- **What you need to do**: Starting at the line with "for APC, Tripplite" and going on through the line with "mwhen (isdigit switch", reproduce each line in the records below exactly and nothing more.

*** Opening Data in this exercise ***

(* ===== verification/PduSnmp.v ===== *)
(** * Power distribution units over SNMP: fence_apc_snmp and fence_ipdu

    [agents/apc_snmp/fence_apc_snmp.py] and [agents/ipdu/fence_ipdu.py] share their
    functions word for word; they differ in the devices they know. What the agent has
    found out about the device is kept in global variables of its module. *)

From S2P Require Import Prelude PyStr OptionDefs Effects Fail Host Input Process CheckInput.
From S2P Require Import Login Snmp Globals Metadata Action.

Local Open Scope string_scope.

Definition OID_SYS_OBJECT_ID : string := ".1.3.6.1.2.1.1.2.0".

(** The attributes of a device class. *)
Record pdu := MkPdu {
  status_oid : string;
  control_oid : string;
  outlet_table_oid : string;
  ident_str : string;
  state_on : Z;
  state_off : Z;
  turn_on : Z;
  turn_off : Z;
  has_switches : bool
}.

(** [device], [port_id] and [switch_id]; [None] until they are known. *)
Record pdu_globals := PduGlobals {
  g_device : option pdu;
  g_port : option Z;
  g_switch : option Z
}.

Definition no_globals : pdu_globals := PduGlobals None None None.

(** ** Text *)

(** [fmt % args] for [%d]; [None] is the TypeError of a wrong number of arguments. *)
Fixpoint percent_d (fmt : string) (args : list Z) : option string :=
  match fmt with
  | "" => match args with [] => Some "" | _ => None end
  | String "%"%char (String "d"%char rest) =>
      match args with
      | n :: args' => (λ s, str_of_Z n +:+ s) <$> percent_d rest args'
      | [] => None
      end
  | String c rest => String c <$> percent_d rest args
  end.

(** [s.isdigit()] on ASCII *)
Definition isdigit (s : string) : bool :=
  negb (bool_decide (s = "")) && forallb is_digit (String.list_ascii_of_string s).

(** [s.strip] of double quotes. *)
Definition strip_quotes (s : string) : string := lstrip_char DQ (rstrip_char DQ s).

(** [t[len(t) - k]] for [k > 0]: an index below zero counts from the end. *)
Definition from_end {A} (t : list A) (k : nat) : option A :=
  if Nat.leb k (length t) then t !! (length t - k)
  else if Nat.leb k (2 * length t) then t !! (2 * length t - k) else None.

Section Pdu.
Context `{Terminal D}.
(** The devices by their object identifier, and the one to take for all others; without
    it their lookup is a KeyError. *)
Variable agents_dir : list (string * pdu).
Variable fallback : option pdu.

(** A list element that may be missing. *)
Definition item {A} (x : option A) : M (pdu_globals * D) A :=
  match x with Some a => mret a | None => raise IndexError end.

Definition the_device : M (pdu_globals * D) pdu :=
  g ← globals;
  match g_device g with
  | Some d => mret d
  | None => raise (AttributeError "'NoneType' object has no attribute")
  end.

(** ** [apc_set_device] *)

Definition device_of_type (apc_type : option string) : M (pdu_globals * D) pdu :=
  match apc_type ≫= λ t, dict_get t agents_dir with
  | Some d => mret d
  | None =>
      match fallback with
      | Some d => mret d
      | None => raise (KeyError "None")
      end
  end.

Definition pdu_set_device : M (pdu_globals * D) unit :=
  rows ← snmp_walk OID_SYS_OBJECT_ID 0;
  apc_type ← match rows with
             | [row] => t ← item (row !! 1); mret (Some t)
             | _ => mret None
             end;
  d ← device_of_type apc_type;
  g ← globals;
  set_globals (PduGlobals (Some d) (g_port g) (g_switch g)) ;;
  log DEBUG ("Trying " +:+ ident_str d).

(** ** [apc_resolv_port_id] *)

Definition set_port (n : Z) : M (pdu_globals * D) unit :=
  g ← globals; set_globals (PduGlobals (g_device g) (Some n) (g_switch g)).
Definition set_switch (n : Z) : M (pdu_globals * D) unit :=
  g ← globals; set_globals (PduGlobals (g_device g) (g_port g) (Some n)).

(** [int(t[len(t)-k])] *)
Definition number_from_end (t : list string) (k : nat) : M (pdu_globals * D) Z :=
  x ← item (from_end t k); as_int (VStr x).

(** A row of the outlet table: the last one with the name of the plug counts. *)
Definition take_row (d : pdu) (plug : string) (x : list string) : M (pdu_globals * D) unit :=
  name ← item (x !! 1);
  mwhen (bool_decide (strip_quotes name = plug))
    (oid ← item (x !! 0);
     let t := split_go "." oid 0 in
     n ← number_from_end t 1;
     set_port n ;;
     mwhen (has_switches d) (sw ← number_from_end t 3; set_switch sw)).

Definition by_number (d : pdu) (plug : string) : M (pdu_globals * D) bool :=
  if isdigit plug then
    if has_switches d then sw ← opt_str "--switch"; mret (isdigit sw) else mret true
  else mret false.

Definition pdu_resolv_port_id : M (pdu_globals * D) unit :=
  g ← globals;
  match g_device g with None => pdu_set_device | Some _ => mret tt end ;;
  d ← the_device;
  plug ← opt_str "--plug";
  numeric ← by_number d plug;
  (if (numeric : bool) then
     n ← as_int (VStr plug);
     set_port n ;;
     mwhen (has_switches d) (sw ← opt_int "--switch"; set_switch sw)
   else
     table ← snmp_walk (outlet_table_oid d) 30;
     mfor table (take_row d plug)) ;;
  g ← globals;
  match g_port g with
  | None => fail_usage ("Can't find port with name " +:+ plug +:+ "!") true
  | Some _ => mret tt
  end.

(** ** [get_power_status], [set_power_status] *)

Definition ensure_port : M (pdu_globals * D) unit :=
  g ← globals;
  match g_port g with None => pdu_resolv_port_id | Some _ => mret tt end.

(** The object of the outlet, in the status or in the control table. *)
Definition outlet_oid (fmt : pdu → string) : M (pdu_globals * D) string :=
  d ← the_device;
  g ← globals;
  match (if has_switches d then g_switch g ≫= λ sw, g_port g ≫= λ n, percent_d (fmt d) [sw; n]
         else g_port g ≫= λ n, percent_d (fmt d) [n]) with
  | Some oid => mret oid
  | None => raise (TypeError "not all arguments converted during string formatting")
  end.

(** [(oid, status) = conn.get(oid)] *)
Definition get_status_of (oid : string) : M (pdu_globals * D) string :=
  reply ← snmp_get oid 0;
  match reply with
  | [_; status] => mret status
  | _ => raise (ValueError "not enough values to unpack")
  end.

(** [x and a or b] with a number [a] *)
Definition and_or (x : bool) (a b : Z) : Z := if x && negb (a =? 0)%Z then a else b.

Definition pdu_get_power_status : M (pdu_globals * D) pyval :=
  ensure_port ;;
  oid ← outlet_oid status_oid;
  status ← get_status_of oid;
  d ← the_device;
  mret (VStr (if bool_decide (status = str_of_Z (state_on d)) then "on" else "off")).

Definition pdu_set_power_status : M (pdu_globals * D) unit :=
  ensure_port ;;
  oid ← outlet_oid control_oid;
  action ← opt_get "--action";
  d ← the_device;
  snmp_set oid (VInt (and_or (bool_decide (action = VStr "on")) (turn_on d) (turn_off d))) 0.

(** ** [get_outlets_status] *)

Definition outlet_of_row (d : pdu) (result : outlets) (x : list string) : M (pdu_globals * D) outlets :=
  oid ← item (x !! 0);
  let t := split_go "." oid 0 in
  n ← item (from_end t 1);
  port_num ← (if has_switches d then sw ← item (from_end t 3); mret (sw +:+ ":" +:+ n) else mret n);
  name ← item (x !! 1);
  mret (dict_insert port_num (strip_quotes name, Some "") result).

Definition pdu_get_outlets_status : M (pdu_globals * D) outlets :=
  g ← globals;
  match g_device g with None => pdu_set_device | Some _ => mret tt end ;;
  d ← the_device;
  res_ports ← snmp_walk (outlet_table_oid d) 30;
  mfold (outlet_of_row d) [] res_ports.

(** [FencingSnmp(options)] waits for the delay. *)
Definition snmp_init {W} (time_start : Z) : M W unit := run_delay time_start 0 0.

Definition pdu_fence (fuel : nat) (time_start : Z) : M (pdu_globals * D) Z :=
  snmp_init time_start ;;
  fence_action fuel (Some pdu_set_power_status) (Some pdu_get_power_status)
    (Some pdu_get_outlets_status) None None.
End Pdu.

(** ** fence_apc_snmp *)

Definition TripplitePDU : pdu := MkPdu
  ".1.3.6.1.4.1.850.10.2.3.5.1.2.1.%d" ".1.3.6.1.4.1.850.10.2.3.5.1.4.1.%d"
  ".1.3.6.1.4.1.850.10.2.3.5.1.5" "Tripplite" 2 1 2 1 false.

Definition TrippliteLXPDU : pdu := MkPdu
  ".1.3.6.1.4.1.850.1.1.3.2.3.3.1.1.4.1.%d" ".1.3.6.1.4.1.850.1.1.3.2.3.3.1.1.6.1.%d"
  ".1.3.6.1.4.1.850.1.1.3.2.3.3.1.1.2.1" "Tripplite LX" 2 1 2 1 false.

Definition ApcRPDU : pdu := MkPdu
  ".1.3.6.1.4.1.318.1.1.12.3.5.1.1.4.%d" ".1.3.6.1.4.1.318.1.1.12.3.3.1.1.4.%d"
  ".1.3.6.1.4.1.318.1.1.12.3.5.1.1.2" "APC rPDU" 1 2 1 2 false.

Definition ApcMSP : pdu := MkPdu
  ".1.3.6.1.4.1.318.1.1.6.7.1.1.5.%d.1.%d" ".1.3.6.1.4.1.318.1.1.6.5.1.1.5.%d.1.%d"
  ".1.3.6.1.4.1.318.1.1.6.7.1.1.4" "APC Master Switch+" 1 2 1 3 true.

Definition ApcMS : pdu := MkPdu
  ".1.3.6.1.4.1.318.1.1.4.4.2.1.3.%d" ".1.3.6.1.4.1.318.1.1.4.4.2.1.3.%d"
  ".1.3.6.1.4.1.318.1.1.4.4.2.1.4" "APC Master Switch (fallback)" 1 2 1 2 false.

Definition ApcMS6 : pdu := MkPdu
  ".1.3.6.1.4.1.318.1.1.4.4.2.1.3.%d" ".1.3.6.1.4.1.318.1.1.12.3.3.1.1.4.%d"
  "1.3.6.1.4.1.318.1.1.4.4.2.1.4" "APC Master Switch with firmware v6.x" 1 2 1 2 false.

Definition apc_agents_dir : list (string * pdu) :=
  [(".1.3.6.1.4.1.318.1.3.4.5", ApcRPDU); (".1.3.6.1.4.1.318.1.3.4.4", ApcMSP);
   (".1.3.6.1.4.1.850.1", TripplitePDU); (".1.3.6.1.4.1.850.1.1.1", TrippliteLXPDU);
   (".1.3.6.1.4.1.318.1.3.4.6", ApcMS6)].

(** Of most agents over SNMP. *)
Definition snmp_device_opt : list string :=
  ["ipaddr"; "login"; "passwd"; "no_login"; "no_password"; "port"; "snmp_version"; "snmp"].

Definition apc_snmp_docs (prog : string) : docs := Docs
  (basename prog +:+ " is a Power Fencing agent which can be used with the APC network power switch or Tripplite PDU devices.It logs into a device via SNMP and reboots a specified outlet. It supports SNMP v1, v2c, v3 with all combinations of  authenticity/privacy settings.")
  "Fence agent for APC, Tripplite PDU over SNMP"
  (Some "http://www.apc.com") [("fence_tripplite_snmp", "Fence agent for Tripplife over SNMP")]
  (Some "fence_apc_snmp").

Section Mains.
Context `{Host D, Terminal D}.

(** [-n [switch]:[plug]]: both parts must be numbers. *)
Definition split_switch_plug : M (pdu_globals * D) unit :=
  plug ← opt_find "--plug";
  match plug with
  | Some v =>
      x ← as_str v;
      match split1 ":"%char x with
      | Some (switch, plug) =>
          mwhen (isdigit switch && isdigit plug)
            (opt_set "--switch" (VStr switch) ;; opt_set "--plug" (VStr plug))
      | None => mret tt
      end
  | None => mret tt
  end ;;
  given ← opt_has "--switch";
  mwhen (negb given) (opt_set "--switch" (VStr "1")).

Definition fence_apc_snmp_main (fuel : nat) (time_start : Z) (inv : invocation)
    (set_order : list string → list string) : M (pdu_globals * D) unit :=
  allopt_set "snmp_version" (Default (VStr "1")) ;;
  allopt_set "community" (Default (VStr "private")) ;;
  '(avail_opt, opt) ← process_input inv snmp_device_opt;
  check_input (inv_env inv) avail_opt opt false ;;
  split_switch_plug ;;
  show_docs (inv_prog inv) set_order (Some (apc_snmp_docs (inv_prog inv))) ;;
  result ← pdu_fence apc_agents_dir (Some ApcMS) fuel time_start;
  sys_exit result.

(** ** fence_ipdu *)

Definition IBMiPDU : pdu := MkPdu
  ".1.3.6.1.4.1.2.6.223.8.2.2.1.11.%d" ".1.3.6.1.4.1.2.6.223.8.2.2.1.11.%d"
  ".1.3.6.1.4.1.2.6.223.8.2.2.1.2" "IBM iPDU" 1 0 1 0 false.

Definition ipdu_agents_dir : list (string * pdu) := [(".1.3.6.1.4.1.2.6.223", IBMiPDU)].

Definition ipdu_set_device : M (pdu_globals * D) unit := pdu_set_device ipdu_agents_dir (Some IBMiPDU).
Definition ipdu_resolv_port_id : M (pdu_globals * D) unit := pdu_resolv_port_id ipdu_agents_dir (Some IBMiPDU).
Definition ipdu_get_power_status : M (pdu_globals * D) pyval := pdu_get_power_status ipdu_agents_dir (Some IBMiPDU).
Definition ipdu_set_power_status : M (pdu_globals * D) unit := pdu_set_power_status ipdu_agents_dir (Some IBMiPDU).
Definition ipdu_get_outlets_status : M (pdu_globals * D) outlets :=
  pdu_get_outlets_status ipdu_agents_dir (Some IBMiPDU).

Definition ipdu_docs : docs := Docs
  "fence_ipdu is a Power Fencing agent which can be used with the IBM iPDU network power switch. It logs into a device via SNMP and reboots a specified outlet. It supports SNMP v3 with all combinations of authenticity/privacy settings."
  "Fence agent for iPDU over SNMP" (Some "http://www.ibm.com") [] None.

(** The device is assumed before it is asked. *)
Definition fence_ipdu_main (fuel : nat) (time_start : Z) (inv : invocation)
    (set_order : list string → list string) : M (pdu_globals * D) unit :=
  allopt_set "snmp_version" (Default (VStr "3")) ;;
  allopt_set "community" (Default (VStr "private")) ;;
  allopt_set "switch" (Default (VStr "1")) ;;
  g ← globals;
  set_globals (PduGlobals (Some IBMiPDU) (g_port g) (g_switch g)) ;;
  '(avail_opt, opt) ← process_input inv snmp_device_opt;
  check_input (inv_env inv) avail_opt opt false ;;
  show_docs (inv_prog inv) set_order (Some ipdu_docs) ;;
  result ← (snmp_init time_start ;;
            fence_action fuel (Some ipdu_set_power_status) (Some ipdu_get_power_status)
              (Some ipdu_get_outlets_status) None None);
  sys_exit result.
End Mains.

*** Closing Data in this exercise ***

- **Result**:
  "Fence agent for APC, Tripplite PDU over SNMP"
  (Some "http://www.apc.com") [("fence_tripplite_snmp", "Fence agent for Tripplife over SNMP")]
  (Some "fence_apc_snmp").

Section Mains.
Context `{Host D, Terminal D}.

(** [-n [switch]:[plug]]: both parts must be numbers. *)
Definition split_switch_plug : M (pdu_globals * D) unit :=
  plug ← opt_find "--plug";
  match plug with
  | Some v =>
      x ← as_str v;
      match split1 ":"%char x with
      | Some (switch, plug) =>
          mwhen (isdigit switch && isdigit plug)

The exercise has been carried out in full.